=== Description of the task ===
The word "slot" may appear in some lines of the data; copy every such line.

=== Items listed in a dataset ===
%%

Lemma hop_count_pos R i : 0 < hop_count R i <-> exists k, R !! k = Some i.
Proof.
  unfold hop_count. split.
  - intros Hp. destruct (decide (filter (fun kv => snd kv = i) R = empty)) as [E|[k [x Hx]]%map_choose].
    + rewrite E, map_size_empty in Hp. lia.
    + apply map_lookup_filter_Some in Hx as [Hx E]. cbn in E. subst. eauto.
  - intros [k Hk]. assert (filter (fun kv => snd kv = i) R <> empty) as Hne%map_size_non_empty_iff.
    { intros E. eapply (map_filter_empty_not_lookup _ _ k i E); done. }
    lia.
Qed.

Lemma hop_count_le R i : hop_count R i <= Z.of_nat (size R).
Proof. unfold hop_count. pose proof (map_size_filter (fun kv => snd kv = i) R). lia. Qed.
End counting.

(** Replacing a route moves one unit from its old next hop to the new one. *)
Lemma hop_count_replace R k h0 h i :
  R !! k = Some h0 ->
  hop_count (<[k := h]> R) i =
  hop_count R i + Z.b2z (bool_decide (h = i)) - Z.b2z (bool_decide (h0 = i)).
Proof.
  intros Hk. rewrite <- insert_delete_eq, hop_count_insert by apply lookup_delete_eq.
  rewrite (hop_count_delete R k h0) by done. lia.
Qed.

(** ** Bytes of the next hop table *)

Lemma read_bytes_ext m m' off n :
  (forall i, off <= i < off + n -> m !!! i = m' !!! i) -> read_bytes m off n = read_bytes m' off n.
Proof.
  intros Hm. unfold read_bytes. apply map_ext_in. intros i Hi%in_seq. apply Hm. lia.
Qed.

Lemma read_memcpy_other m d src s k off n :
  0 <= k -> off + n <= d \/ d + k <= off ->
  read_bytes (memcpy m d src s k) off n = read_bytes m off n.
Proof.
  intros Hk Hd. apply read_bytes_ext. intros i Hi. rewrite memcpy_cells by done.
  by rewrite decide_False by lia.
Qed.

Lemma read_memcpy_same m d (entry : list Z) k n :
  0 <= n <= k -> k = Z.of_nat (length entry) ->
  read_bytes (memcpy m d (chars entry) 0 k) d n = take (Z.to_nat n) entry.
Proof.
  intros Hn Hk. apply list_eq. intros i. unfold read_bytes. rewrite list_lookup_fmap.
  destruct (decide (i < Z.to_nat n)%nat).
  - rewrite lookup_seq_lt, lookup_take_lt by lia. cbn. rewrite memcpy_cells by lia.
    rewrite decide_True by lia. unfold chars.
    replace (Z.to_nat (0 + (d + Z.of_nat i - d))) with i by lia.
    symmetry. apply list_lookup_lookup_total_lt. lia.
  - rewrite lookup_seq_ge, lookup_take_ge by lia. done.
Qed.

Section table.
Context {T : Type} `{PrefixTableLaws T}.
Implicit Type (t : rte_table_lpm T) (A : gmap (Z * Z) (list Z)) (R : routes).

(** The identifying bytes of the entry at a position. *)
Definition slot t (pos : Z) : list Z :=
  read_bytes (nht t) (nht_offset t pos) (entry_unique_size t).

(** The memory of a table: entries of at most a megabyte, and [256 *
    entry_size] bytes for the NHT. *)
Definition tl_geometry t : Prop :=
  0 < entry_unique_size t <= entry_size t /\ entry_size t <= 2 ^ 20 /\
  nht_size t = 256 * entry_size t.

(** The routes [R] of the low-level table and the map [A] from prefixes to
    identifying bytes that the table holds.  Positions in use are below 64: the
    block has no room for others. *)
Record tl_inv t R A : Prop := {
  tl_geo : tl_geometry t;
  tl_repr : pt_repr (lpm t) R;
  tl_hops : forall k h, R !! k = Some h -> 0 <= h < 64;
  tl_users : forall i, 0 <= i < 256 -> nht_users t !!! i = hop_count R i;
  tl_map : A = slot t <$> R;
  tl_distinct : forall i j, (exists k, R !! k = Some i) -> (exists k, R !! k = Some j) ->
    slot t i = slot t j -> i = j
}.

Lemma nht_offset_small t pos :
  tl_geometry t -> 0 <= pos < 256 -> nht_offset t pos = 4 * (pos * entry_size t).
Proof.
  intros (?&?&?) ?. unfold nht_offset. rewrite u32_small; [done|]. split; [nia|].
  assert (pos * entry_size t <= 256 * 2 ^ 20) by nia. lia.
Qed.

Lemma in_block_spec t pos n :
  tl_geometry t -> 0 <= pos < 64 -> 0 <= n <= entry_size t ->
  in_block t (nht_offset t pos) n = true.
Proof.
  intros Hg ? ?. unfold in_block. rewrite nht_offset_small by (done || lia).
  destruct Hg as (?&?&->). apply Z.leb_le. nia.
Qed.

%%

=== Response to this exercise ===
Definition slot t (pos : Z) : list Z :=
  tl_map : A = slot t <$> R;
    slot t i = slot t j -> i = j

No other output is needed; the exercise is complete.